Realistic Thermodynamic and Statistical-Mechanical Measures for Neural Synchronization

Synchronized brain rhythms, associated with diverse cognitive functions, have been observed in electrical recordings of brain activity. Neural synchronization may be well described by using the population-averaged global potential $V_G$ in computational neuroscience. The time-averaged fluctuation of $V_G$ plays the role of a "thermodynamic" order parameter $\cal {O}$ used for describing the synchrony-asynchrony transition in neural systems. Population spike synchronization may be well visualized in the raster plot of neural spikes. The degree of neural synchronization seen in the raster plot is well measured in terms of a "statistical-mechanical" spike-based measure $M_s$ introduced by considering the occupation and the pacing patterns of spikes.
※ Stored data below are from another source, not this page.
Lemma no_overflow_block convert cs o base lanes :
  qm - T <= I128_MAX ->
  (forall d, - 2 ^ (lb - 1) <= d < 2 ^ (lb - 1) -> convert d = d) ->
  0 <= base -> 0 < lanes -> base + lanes <= len cs -> len o = k * len cs ->
  exists o', signed_block (Er := Er) the_params convert cs o (base, lanes) = Ok o' /\
    written (block_writes cs (base, lanes)) (plane_digit cs) o o'.
Proof.
  intros Hov Hconv Hb Hl Hlen Ho. unfold signed_block, load.
  rewrite load_spec by lia. cbn [obind overflow_possible the_params].
  destruct (Z.ltb_spec I128_MAX (qm - T)); [lia|].
  set (blk := take _ _). cbn [Decomposition.q threshold the_params].
  rewrite (omapM_Ok _ (fun x => center lb k qm (to_canonical x))).
  2:{ intros x _. by apply center_machine. }
  cbn [obind]. rewrite (planes_count o (len cs)) by lia.
  destruct (lanes_planes_spec (Er := Er) _ (nxt lb) (dig lb) (safe lb) convert step_safe (len cs) base 0 k
              (map (fun x => center lb k qm (to_canonical x)) blk) o) as (o' & Ho' & Hw); try lia.
  { apply Forall_map, Forall_true. intros x. by apply center_machine. }
  { unfold len at 1. rewrite length_map. fold (len blk). subst blk. rewrite block_len by lia. lia. }
  exists o'. split; [exact Ho'|]. eapply written_ext; [exact Hw|]. intros p Hp. cbn beta.
  assert (Hll : len (map (fun x => center lb k qm (to_canonical x)) blk) = lanes).
  { unfold len at 1. rewrite length_map. fold (len blk). subst blk. by rewrite block_len by lia. }
  rewrite Hll. split; [done|]. unfold in_block. intros Hin. bool_prop.
  destruct (center_at cs (p mod len cs) ltac:(lia)) as (z & Hz & Hzb).
  subst blk. rewrite Hzb by lia. cbn [default from_option id]. rewrite iterate_carry, Z.sub_0_r.
  rewrite Hconv by (apply dig_range; lia). unfold plane_digit. by rewrite Hz.
Qed.

Lemma in_block_range n base lanes first planes p :
  in_block n base lanes first planes p = true ->
  base <= p mod n < base + lanes /\ first <= p / n < first + planes.
Proof. intros Hin. unfold in_block in Hin. bool_prop. lia. Qed.

(** A block of [planes] planes is its first plane and the others. *)
Lemma in_block_split n base lanes planes p : 0 <= p -> 0 < n -> 0 < planes ->
  in_block n base lanes 0 1 p || in_block n base lanes 1 (planes - 1) p = in_block n base lanes 0 planes p.
Proof.
  intros Hp Hn Hk. unfold in_block. assert (0 <= p / n) by (apply Z.div_pos; lia).
  destruct (_ <=? _), (_ <? _); cbn [andb orb]; [|done..].
  destruct (Z.leb_spec 0 (p / n)), (Z.ltb_spec (p / n) (0 + 1)), (Z.leb_spec 1 (p / n)),
    (Z.ltb_spec (p / n) (1 + (planes - 1))), (Z.ltb_spec (p / n) (0 + planes)); cbn; lia || done.
Qed.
The global potential $V_G$ is also used to give a reference global cycle for the calculation of $M_s$. Hence, $V_G$ becomes an important collective quantity because it is associated with calculation of both $\cal {O}$ and $M_s$. However, it is practically difficult to directly get $V_G$ in real experiments. To overcome this difficulty, instead of $V_G$, we employ the instantaneous population spike rate (IPSR) which can be obtained in experiments, and develop realistic thermodynamic and statistical-mechanical measures, based on IPSR, to make practical characterization of the neural synchronization in both computational and experimental neuroscience. Particularly, more accurate characterization of weak sparse spike synchronization can be achieved in terms of realistic statistical-mechanical IPSR-based measure, in comparison with the conventional measure based on $V_G$.